Well since you have a Corsair 850 the 4890 hands down. The 5770 doesnt even do very well against the 4870. That is unless your crazy over directX 11, and think there is going to be a flood of directX 11 games or you want to knock a dollar off your power bill.


----------



## Jamin43

Here's a decent Summary of comparison of 5770 to 4890



> I see two types of buyers considering these cards.
> 
> First, there are the value-oriented enthusiasts who try to keep their systems updated once a year or so. They’d love the fastest technology, but know that flagships always carry the largest pricing premiums. These are the folks who kept an eye on our Best Graphics Cards for the Money column, and when Radeon HD 4870s hit $140 bucks, they bought (and got a killer deal, even by today’s standards). If you belong to that group and are looking at “Radeon HD 5700-series,” expecting a big step up in performance
> , even the 5770 is a disappointment. After all, if you own a 4870 or 4890 already, that card is faster in today’s games.
> 
> Of course, there’s an X factor in play: ATI’s value-adds. Eyefinity—*the ability to run three concurrent display outputs*—is completely unique at the high-end still. It’s *particularly exciting at the $159 and $129 price points* being represented here.  *Likewise, the ability to bitstream Dolby TrueHD and DTS-HD MA* are capabilities previously available through $200+ sound cards. Now *you can get that functionality from a DirectX 11 graphics card*. Both extras are compelling enough on their own to sell these cards to the folks able to exploit their benefits today. And it’s *personally telling that I’ve put one card in my desktop workstation to drive a trio of monitors, and one into my HTPC, driving a 55” Samsung LED display.*
> 
> 
> 
> 
> 
> 
> 
> The second group of folks is upgrading from older graphics technology, or perhaps even building a first system. They don’t have a good point of reference, so they’re seeing Radeon HD 5770/5750, Radeon HD 4870, and GeForce GTX 260 on the shelf next to each other for the first time. Available for $145 online, and with consistently better performance than the 5770, ATI’s Radeon HD 4870 remains a good buy. But paying an extra $15 for Eyefinity, bitstreaming, and the promise of DirectX 11 should really be a no-brainer.
> 
> What about the Radeon HD 5750 versus GeForce GTS 250 grudge match? Again, Nvidia seems to have the faster GPU, but again, it’d be short-sighted to pass up on ATI’s value-adds at the same price point for a few frames per second. As an aside—and this is going to get me crucified in the comments—but props to Nvidia for designing a GPU that could hang around for more than two years and continue to do battle against modern architectures in modern games and come out ahead.
> 
> I think it’s our second-to-last page that’s the most telling here, though. Stepping from a 2.66 GHz Core i5-750 to the same chip running at 3.8 GHz makes almost no difference to the gamers running at 1920x1200. If it means saving a few bucks on a less expensive CPU so that you can step up to a Radeon HD 5850, that’s the move I’d most likely make.
> 
> Full ARticle with Benchmarks



Tough choice


----------



## Shane

StrangleHold said:


> Well since you have a Corsair 850 the 4890 hands down. The 5770 doesnt even do very well against the 4870. That is unless your crazy over directX 11, and think there is going to be a flood of directX 11 games or you want to knock a dollar off your power bill.



+1....

Also people dont realise that by the time DX11 comes into  most games,the 5770 wont be able to get high graphics on them anyway.

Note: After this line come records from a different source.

(* ===== verification/Strtod.v ===== *)
(** * Decimal and hexadecimal numbers as doubles (util.c)

    [safe_strtod] over the C library's [strtod] in the "C" locale: the nearest
    double to the number the text denotes, ties to even. *)

From Stdlib Require Import SpecFloat.
From S2P Require Import Prelude Util Double.

(** ** strtod *)

(** The digits of a mantissa: their value without the point, the number of them
    behind the point, and the rest; [None] without a digit. *)
Definition mantissa (base : Z) (s : list Z) : option (Z * Z * list Z) :=
  let '(v, some, r) := read_digits base 0 false s in
  match r with
  | 46 :: r' =>
      let '(v', some', r'') := read_digits base v some r' in
      if some' : bool then Some (v', zlen r' - zlen r'', r'') else None
  | _ => if some : bool then Some (v, 0, r) else None
  end.

(** An exponent behind the letter [upper] or its lower-case form, 0 when the text
    has none. *)
Definition exponent (upper : Z) (s : list Z) : Z * list Z :=
  match s with
  | c :: r =>
      if (c =? upper) || (c =? upper + 32) then
        let '(neg, r') := match r with 45 :: r' => (true, r') | 43 :: r' => (false, r') | _ => (false, r) end in
        let '(v, some, r'') := read_digits 10 0 false r' in
        if some : bool then (if neg : bool then - v else v, r'') else (0, s)
      else (0, s)
  | [] => (0, s)
  end.

(** The double nearest to [n / d]. *)
Definition double_ratio (neg : bool) (n d : Z) : double :=
  match n, d with
  | Zpos n, Zpos d => SFdiv 53 1024 (S754_finite neg n 0) (S754_finite false d 0)
  | _, _ => S754_zero neg
  end.

(** [errno] is ERANGE: an overflow, or a result below the smallest normal number
    that is not exact. *)
Definition range_error (x : double) (n d : Z) : bool :=
  match x with
  | S754_infinity _ => true
  | S754_zero _ => 0 <? n
  | S754_finite _ m e => (Zpos m <? 2 ^ 52) && negb (Zpos m * d =? n * 2 ^ (- e))
  | S754_nan => false
  end.

(** [v * base^e] as a ratio. *)
Definition scaled (base v e : Z) : Z * Z := (v * base ^ Z.max 0 e, base ^ Z.max 0 (- e)).
Definition number (neg : bool) (base v e : Z) : double * bool :=
  let '(n, d) := scaled base v e in
  let x := double_ratio neg n d in (x, range_error x n d).

Definition lower (c : Z) : Z := if (65 <=? c) && (c <=? 90) then c + 32 else c.
(** The text behind the word [w], compared without case. *)
Definition after_word (w : string) (s : list Z) : option (list Z) :=
  if decide (map lower (take (length (str w)) s) = str w) then Some (drop (length (str w)) s) else None.

(** The [n-char-sequence] of a NaN: up to a closing parenthesis. *)
Fixpoint nan_chars (s : list Z) : option (list Z) :=
  match s with
  | c :: s => if c =? 41 then Some s else if isalnum c || (c =? 95) then nan_chars s else None
  | [] => None
  end.

(** The result, whether [errno] is ERANGE, and the rest; [None] when there is no
    number and [endptr] stays at the start. *)
Definition strtod (s : list Z) : option (double * bool * list Z) :=
  let s := skip_space s in
  let '(neg, s) := match s with 45 :: s' => (true, s') | 43 :: s' => (false, s') | _ => (false, s) end in
  match after_word "inf" s with
  | Some r => Some (S754_infinity neg, false, default r (after_word "inity" r))
  | None =>
      match after_word "nan" s with
      | Some r => Some (S754_nan, false, match r with 40 :: r' => default r (nan_chars r') | _ => r end)
      | None =>
          match after_word "0x" s ≫= mantissa 16 with
          | Some (v, k, r) => let '(e, r) := exponent 80 r in Some (number neg 2 v (e - 4 * k), r)
          | None =>
              '(v, k, r) ← mantissa 10 s; let '(e, r) := exponent 69 r in Some (number neg 10 v (e - k), r)
          end
      end
  end.

(** [safe_strtod]: the result and [*out]. *)
Definition safe_strtod (str : list Z) : bool * double :=
  match strtod str with
  | None => (false, S754_zero false)
  | Some (d, erange, rest) =>
      if erange : bool then (false, S754_zero false)
      else if ends_ok rest then (true, d) else (false, S754_zero false)
  end.

Example strtod_decimal : safe_strtod (str "0.8") = (true, double_lit 8 10).
Proof. vm_compute. reflexivity. Qed.
Example strtod_exponent : safe_strtod (str "-25e-1 x") = (true, double_div (double_of_Z (-5)) (double_of_Z 2)).
Proof. vm_compute. reflexivity. Qed.
Example strtod_hex : safe_strtod (str "0x1.8p3") = (true, double_of_Z 12).
Proof. vm_compute. reflexivity. Qed.
Example strtod_zero_x : safe_strtod (str "0x") = (false, S754_zero false).
Proof. vm_compute. reflexivity. Qed.
Example strtod_tiny : safe_strtod (str "1e-320") = (false, S754_zero false).
Proof. vm_compute. reflexivity. Qed.
Example strtod_min : fst (safe_strtod (str "0x1p-1074")) = true.
Proof. vm_compute. reflexivity. Qed.
Example strtod_nan : safe_strtod (str "NaN(1)") = (true, S754_nan).
Proof. vm_compute. reflexivity. Qed.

Your best buying a high end DX10 card,and keeping that until at least half way through 2010 and then getting a higher end DX11 card.


----------



## StrangleHold

Jamin43 said:


> Here's a decent Summary of comparison of 5770 to 4890
> 
> 
> 
> Tough choice


 
Toms Hardware the dentist. Plus that was compairing the 5770 to the 4870 more or less, they said something about the 4890 in that paste one time. If you look at the bench the 5770 doesnt come close to beating a 4890.


----------



## mx344

O shoot, if you have that huge psu, then theres no debate here go 4890, like stranglehold said.


----------



## Bill16857

alrighty i'll probs get the 4890
but i do have another question, i've got directX11 now do i need to downgrade to 10 to use it?


----------



## WeatherMan

no. you're talking software right? D3D11 installed with Vista/7?

Everything is backwards compatible.


----------



## arranmc182

Bill16857 said:


> how much better is the 4890? will the 5770 run GTAIV smoothly



I was running a XFX HD 5770 XXX with a Athlon x2 5000+ @ 3.1Ghz and 3GB DDR2 and it ran smooth just fine, I ran at 1440x900 with a lot of stuff on max just turn things like vsync off and lower shadows.


----------